Village in Cornwall, England

Gunnislake (Dowrgonna) is a large village in east Cornwall, England, United Kingdom. It is situated in the Tamar Valley approximately 10 mi north of Plymouth The first woman cabinet minister in the British Empire, Mary Ellen Smith, was born here in 1863.

Gunnislake is in the civil parish of Calstock and is close to Cornwall's border with Devon which follows the course of the River Tamar. It has an electoral ward in its own name which includes much of Calstock and the surrounding area.
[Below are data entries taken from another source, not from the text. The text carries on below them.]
(** [bt_ok k]: the invariant of tags with blocks of [2 ^ k] bytes;
    [bt_place t a p]: [p] is a possible location of [a]. *)
Class BaseTagsLaws (T D : Type) `{!BaseTags T D} := {
  bt_ok : Z -> T -> Prop;
  bt_place : T -> Z -> Z -> Prop;
  bt_shape : T -> T -> Prop := fun t t' =>
    bt_regenerateBlkAddr t' = bt_regenerateBlkAddr t /\ bt_place t' = bt_place t /\
    bt_extractBlkOffset t' = bt_extractBlkOffset t;
  bt_k : forall k t, bt_ok k t -> 2 <= k < 32;
  bt_offset : forall k t a, bt_ok k t -> addr_ok a -> bt_extractBlkOffset t a = a mod 2 ^ k;
  bt_find_ok : forall k t a sec, bt_ok k t -> addr_ok a ->
    exists o, bt_findBlock t a sec = Ok o /\ forall p, o = Some p <-> holds_at k t a sec p;
  bt_regen_ok : forall k t p b, bt_ok k t -> bt_blk t p = Ok b -> isValid b = true ->
    addr_ok (bt_regenerateBlkAddr t b) /\ align k (bt_regenerateBlkAddr t b) = bt_regenerateBlkAddr t b;
  bt_regen_ext : forall t b b', tag b' = tag b -> CacheBlk.set b' = CacheBlk.set b ->
    bt_regenerateBlkAddr t b' = bt_regenerateBlkAddr t b;
  bt_store_ok : forall t p b b', bt_blk t p = Ok b ->
    exists t', bt_store t p b' = Ok t' /\ bt_shape t t' /\
      (forall q, bt_blk t' q = if decide (q = p) then Ok b' else bt_blk t q) /\
      (forall k, bt_ok k t -> isValid b = true -> keeps b b' -> bt_ok k t');
  bt_access_ok : forall k period now t a sec o, bt_ok k t -> addr_ok a -> 0 < period -> 0 < now ->
    bt_findBlock t a sec = Ok o ->
    exists lat t', bt_accessBlock period now t a sec = Ok (o, lat, t') /\ bt_ok k t' /\ bt_shape t t' /\
      (forall p b, bt_blk t p = Ok b -> exists b', bt_blk t' p = Ok b' /\ touched b b') /\
      (forall p b', bt_blk t' p = Ok b' -> exists b, bt_blk t p = Ok b);
  bt_victim_ok : forall k now random t a sec, bt_ok k t -> addr_ok a -> 0 < now -> random_ok random ->
    exists p b t', bt_findVictim now random t a sec = Ok (Some p, [p], t') /\ bt_ok k t' /\ bt_shape t t' /\
      bt_blk t' p = Ok b /\ bt_place t' a p /\
      (forall p b, bt_blk t p = Ok b -> exists b', bt_blk t' p = Ok b' /\ touched b b') /\
      (forall p b', bt_blk t' p = Ok b' -> exists b, bt_blk t p = Ok b);
  bt_invalidate_ok : forall k t p b, bt_ok k t -> bt_blk t p = Ok b -> isValid b = true ->
    exists t1 b1 t2, bt_invalidate t p = Ok t1 /\ bt_blk t1 p = Ok b1 /\
      bt_store t1 p (blk_invalidate b1) = Ok t2 /\ bt_ok k t2 /\ bt_shape t t2 /\
      (forall q, bt_blk t2 q = if decide (q = p) then Ok (blk_invalidate b1) else bt_blk t q);
  bt_insert_ok : forall k now random maxMasters t pkt p b, bt_ok k t -> bt_blk t p = Ok b -> isValid b = false ->
    bt_place t (pkt_addr pkt) p -> addr_ok (pkt_addr pkt) -> 0 < now -> pkt_masterId pkt < maxMasters ->
    (forall q, ~ holds_at k t (pkt_addr pkt) (pkt_secure pkt) q) ->
    exists t1 b1, bt_insertBlock now random maxMasters t pkt p = Ok t1 /\ bt_shape t t1 /\
      status b1 = (if pkt_secure pkt then BlkSecure else 0) /\
      bt_regenerateBlkAddr t1 b1 = align k (pkt_addr pkt) /\
      (forall q, bt_blk t1 q = if decide (q = p) then Ok b1 else bt_blk t q) /\
      (forall b2 t2, keeps b1 b2 -> bt_store t1 p b2 = Ok t2 -> bt_ok k t2) }.

(** * The set-associative tags *)

(** Policies whose reference counts never run out. *)
Class AlwaysRoom (P D : Type) `{!ReplacementPolicy P D, !ReplacementPolicyLaws P D} :=
  always_room : forall p d, rp_room p d.
#[export] Instance LRU_room : AlwaysRoom LRURP LRUReplData.
Proof. done. Qed.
The population at the 2011 census was 4,574. According to an OCSI report, of the total population, 562 (18.2%) are children, making up a larger proportion of the population than across Cornwall and Isles of Scilly (17.3%). 685 (22.2%) are people of pensionable age, making up a smaller proportion of the population than across Cornwall and Isles of Scilly (24.3%).

The village has a history of mining although this industry is no longer active in the area. During the mining boom in Victorian times more than 7000 people were employed in the mines of the Tamar Valley. During this period Gunnislake was held in equal standing amongst the richest mining areas in Europe.

==History==
There has recently been discovered a significant Roman fort on the outskirts of Calstock, the largest known Roman site in Cornwall. Hingston Down is usually accepted as the place mentioned in an entry in the Anglo-Saxon Chronicle for 835 (corrected by scholars to 838) which says that Egbert king of the West Saxons defeated an alliance of Cornish Britons and Danish Vikings.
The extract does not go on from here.